■ Problem statement ■
Restate word for word the lines of the entries below, starting with the line that holds "rp_granted_by : option Z" and ending with the line that holds "match e with", and no others.

■ Record set ■

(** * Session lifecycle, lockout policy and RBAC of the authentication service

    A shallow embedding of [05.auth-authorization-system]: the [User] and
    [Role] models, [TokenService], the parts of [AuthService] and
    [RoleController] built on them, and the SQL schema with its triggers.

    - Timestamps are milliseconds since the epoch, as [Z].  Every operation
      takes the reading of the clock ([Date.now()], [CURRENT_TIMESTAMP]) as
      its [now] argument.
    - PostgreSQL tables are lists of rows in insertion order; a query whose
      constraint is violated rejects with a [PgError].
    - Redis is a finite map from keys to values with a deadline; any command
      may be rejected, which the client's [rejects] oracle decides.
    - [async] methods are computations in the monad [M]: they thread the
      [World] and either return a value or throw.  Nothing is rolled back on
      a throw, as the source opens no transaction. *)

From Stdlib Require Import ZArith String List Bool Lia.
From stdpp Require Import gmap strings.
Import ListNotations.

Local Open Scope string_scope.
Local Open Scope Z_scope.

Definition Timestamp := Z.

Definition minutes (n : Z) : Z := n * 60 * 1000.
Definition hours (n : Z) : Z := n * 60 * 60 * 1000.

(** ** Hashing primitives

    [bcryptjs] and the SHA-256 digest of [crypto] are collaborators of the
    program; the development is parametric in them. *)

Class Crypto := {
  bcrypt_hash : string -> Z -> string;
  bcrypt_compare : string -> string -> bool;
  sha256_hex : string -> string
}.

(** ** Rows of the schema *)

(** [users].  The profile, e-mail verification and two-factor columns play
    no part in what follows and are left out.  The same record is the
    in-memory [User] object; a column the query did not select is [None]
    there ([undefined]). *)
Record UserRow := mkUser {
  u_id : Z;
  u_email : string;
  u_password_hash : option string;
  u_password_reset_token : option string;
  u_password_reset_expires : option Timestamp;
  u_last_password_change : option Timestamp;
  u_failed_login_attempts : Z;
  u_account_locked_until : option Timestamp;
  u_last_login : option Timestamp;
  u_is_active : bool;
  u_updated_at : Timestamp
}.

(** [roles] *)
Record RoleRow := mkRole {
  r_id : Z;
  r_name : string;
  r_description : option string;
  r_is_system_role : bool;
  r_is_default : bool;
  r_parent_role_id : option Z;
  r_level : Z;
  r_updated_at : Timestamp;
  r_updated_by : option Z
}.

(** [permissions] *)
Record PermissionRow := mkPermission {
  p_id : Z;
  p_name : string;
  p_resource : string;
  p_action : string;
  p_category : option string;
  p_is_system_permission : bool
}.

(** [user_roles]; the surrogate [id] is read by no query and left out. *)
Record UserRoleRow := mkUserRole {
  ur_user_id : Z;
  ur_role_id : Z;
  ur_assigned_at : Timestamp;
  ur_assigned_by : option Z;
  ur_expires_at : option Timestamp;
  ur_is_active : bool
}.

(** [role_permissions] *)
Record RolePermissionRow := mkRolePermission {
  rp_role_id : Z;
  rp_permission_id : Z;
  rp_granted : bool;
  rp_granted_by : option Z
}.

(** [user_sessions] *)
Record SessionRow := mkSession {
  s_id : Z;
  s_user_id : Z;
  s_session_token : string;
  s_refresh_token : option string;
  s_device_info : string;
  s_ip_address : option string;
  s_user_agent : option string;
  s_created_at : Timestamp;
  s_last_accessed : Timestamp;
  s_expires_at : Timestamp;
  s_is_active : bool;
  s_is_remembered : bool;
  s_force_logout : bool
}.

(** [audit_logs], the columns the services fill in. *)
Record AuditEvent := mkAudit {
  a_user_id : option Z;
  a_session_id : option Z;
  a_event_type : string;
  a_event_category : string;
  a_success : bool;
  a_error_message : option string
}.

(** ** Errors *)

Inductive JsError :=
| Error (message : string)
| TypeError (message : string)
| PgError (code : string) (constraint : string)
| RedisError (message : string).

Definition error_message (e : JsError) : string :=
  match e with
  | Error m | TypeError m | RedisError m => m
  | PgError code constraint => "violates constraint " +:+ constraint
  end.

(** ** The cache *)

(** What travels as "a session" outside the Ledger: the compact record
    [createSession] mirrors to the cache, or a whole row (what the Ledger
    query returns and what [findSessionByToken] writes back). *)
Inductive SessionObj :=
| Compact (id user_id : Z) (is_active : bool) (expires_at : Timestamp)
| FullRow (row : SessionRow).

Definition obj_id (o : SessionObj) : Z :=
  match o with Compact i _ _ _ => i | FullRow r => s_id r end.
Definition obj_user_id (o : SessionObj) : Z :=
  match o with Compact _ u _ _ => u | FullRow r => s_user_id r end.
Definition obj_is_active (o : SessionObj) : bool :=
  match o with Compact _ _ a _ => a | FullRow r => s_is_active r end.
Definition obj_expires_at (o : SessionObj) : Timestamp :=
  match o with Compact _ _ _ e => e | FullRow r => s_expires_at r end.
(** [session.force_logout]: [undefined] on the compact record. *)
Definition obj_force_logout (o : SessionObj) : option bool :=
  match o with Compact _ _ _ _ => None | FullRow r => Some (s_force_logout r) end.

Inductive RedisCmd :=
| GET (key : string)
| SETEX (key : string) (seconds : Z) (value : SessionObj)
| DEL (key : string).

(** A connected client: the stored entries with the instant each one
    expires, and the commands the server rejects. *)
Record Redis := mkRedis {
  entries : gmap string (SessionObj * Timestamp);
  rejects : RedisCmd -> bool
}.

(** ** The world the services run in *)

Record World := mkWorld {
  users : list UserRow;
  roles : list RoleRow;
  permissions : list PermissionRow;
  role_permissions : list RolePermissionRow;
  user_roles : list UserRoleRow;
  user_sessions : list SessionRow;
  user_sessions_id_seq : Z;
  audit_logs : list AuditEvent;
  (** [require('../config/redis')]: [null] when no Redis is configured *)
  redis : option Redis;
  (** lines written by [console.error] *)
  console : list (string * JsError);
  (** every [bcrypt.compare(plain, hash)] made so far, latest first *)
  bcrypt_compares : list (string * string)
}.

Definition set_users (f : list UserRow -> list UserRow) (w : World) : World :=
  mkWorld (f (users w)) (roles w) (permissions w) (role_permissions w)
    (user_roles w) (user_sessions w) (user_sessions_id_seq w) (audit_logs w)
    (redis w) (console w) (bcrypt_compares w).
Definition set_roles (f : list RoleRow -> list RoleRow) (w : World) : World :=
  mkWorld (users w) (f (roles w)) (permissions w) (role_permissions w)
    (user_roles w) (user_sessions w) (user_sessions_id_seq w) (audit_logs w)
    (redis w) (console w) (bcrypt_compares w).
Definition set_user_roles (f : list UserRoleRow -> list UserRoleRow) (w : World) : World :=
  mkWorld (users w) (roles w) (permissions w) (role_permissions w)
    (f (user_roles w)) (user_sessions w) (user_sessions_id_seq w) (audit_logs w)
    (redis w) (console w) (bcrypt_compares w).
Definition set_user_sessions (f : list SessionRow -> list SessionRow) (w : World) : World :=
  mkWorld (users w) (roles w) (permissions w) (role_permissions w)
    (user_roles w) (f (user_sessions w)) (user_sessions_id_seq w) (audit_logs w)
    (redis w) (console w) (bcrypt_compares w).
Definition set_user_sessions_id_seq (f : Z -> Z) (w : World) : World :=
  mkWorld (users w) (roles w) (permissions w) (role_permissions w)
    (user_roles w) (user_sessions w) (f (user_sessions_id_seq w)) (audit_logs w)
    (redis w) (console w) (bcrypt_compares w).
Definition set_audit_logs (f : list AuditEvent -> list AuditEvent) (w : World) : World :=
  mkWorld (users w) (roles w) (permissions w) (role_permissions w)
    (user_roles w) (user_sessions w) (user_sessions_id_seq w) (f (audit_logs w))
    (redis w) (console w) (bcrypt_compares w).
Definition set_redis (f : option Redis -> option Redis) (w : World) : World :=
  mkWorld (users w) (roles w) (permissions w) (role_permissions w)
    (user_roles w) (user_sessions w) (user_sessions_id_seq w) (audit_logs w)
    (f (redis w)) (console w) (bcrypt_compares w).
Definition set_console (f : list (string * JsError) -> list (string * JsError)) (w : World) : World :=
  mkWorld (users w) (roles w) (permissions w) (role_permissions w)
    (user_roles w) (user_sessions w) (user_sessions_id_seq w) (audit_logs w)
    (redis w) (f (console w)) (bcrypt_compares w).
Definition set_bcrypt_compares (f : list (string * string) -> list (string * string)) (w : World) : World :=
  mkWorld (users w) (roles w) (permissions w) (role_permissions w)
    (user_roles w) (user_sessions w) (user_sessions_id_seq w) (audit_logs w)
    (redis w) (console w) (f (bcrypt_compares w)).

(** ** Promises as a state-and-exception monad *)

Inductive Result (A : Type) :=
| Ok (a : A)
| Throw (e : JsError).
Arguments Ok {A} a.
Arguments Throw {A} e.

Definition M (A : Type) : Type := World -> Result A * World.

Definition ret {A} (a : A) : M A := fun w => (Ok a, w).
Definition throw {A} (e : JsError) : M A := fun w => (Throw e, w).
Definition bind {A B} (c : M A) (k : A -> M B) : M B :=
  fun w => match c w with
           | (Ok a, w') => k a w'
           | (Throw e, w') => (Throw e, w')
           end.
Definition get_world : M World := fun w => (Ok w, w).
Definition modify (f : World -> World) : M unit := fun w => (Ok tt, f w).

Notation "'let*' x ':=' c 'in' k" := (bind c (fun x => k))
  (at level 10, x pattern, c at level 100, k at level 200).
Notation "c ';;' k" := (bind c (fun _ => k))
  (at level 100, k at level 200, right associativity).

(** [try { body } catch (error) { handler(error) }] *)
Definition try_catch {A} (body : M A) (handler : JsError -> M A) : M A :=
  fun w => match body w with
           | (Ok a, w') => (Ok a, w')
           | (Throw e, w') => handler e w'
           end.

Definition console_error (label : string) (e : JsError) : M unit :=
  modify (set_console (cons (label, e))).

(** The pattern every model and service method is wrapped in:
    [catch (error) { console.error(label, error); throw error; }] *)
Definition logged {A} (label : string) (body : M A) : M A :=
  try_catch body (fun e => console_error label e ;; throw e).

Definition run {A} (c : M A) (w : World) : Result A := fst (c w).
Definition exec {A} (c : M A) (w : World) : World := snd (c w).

■ Written response ■
  rp_granted_by : option Z
}.

(** [user_sessions] *)
Record SessionRow := mkSession {
  s_id : Z;
  s_user_id : Z;
  s_session_token : string;
  s_refresh_token : option string;
  s_device_info : string;
  s_ip_address : option string;
  s_user_agent : option string;
  s_created_at : Timestamp;
  s_last_accessed : Timestamp;
  s_expires_at : Timestamp;
  s_is_active : bool;
  s_is_remembered : bool;
  s_force_logout : bool
}.

(** [audit_logs], the columns the services fill in. *)
Record AuditEvent := mkAudit {
  a_user_id : option Z;
  a_session_id : option Z;
  a_event_type : string;
  a_event_category : string;
  a_success : bool;
  a_error_message : option string
}.

(** ** Errors *)

Inductive JsError :=
| Error (message : string)
| TypeError (message : string)
| PgError (code : string) (constraint : string)
| RedisError (message : string).

Definition error_message (e : JsError) : string :=
  match e with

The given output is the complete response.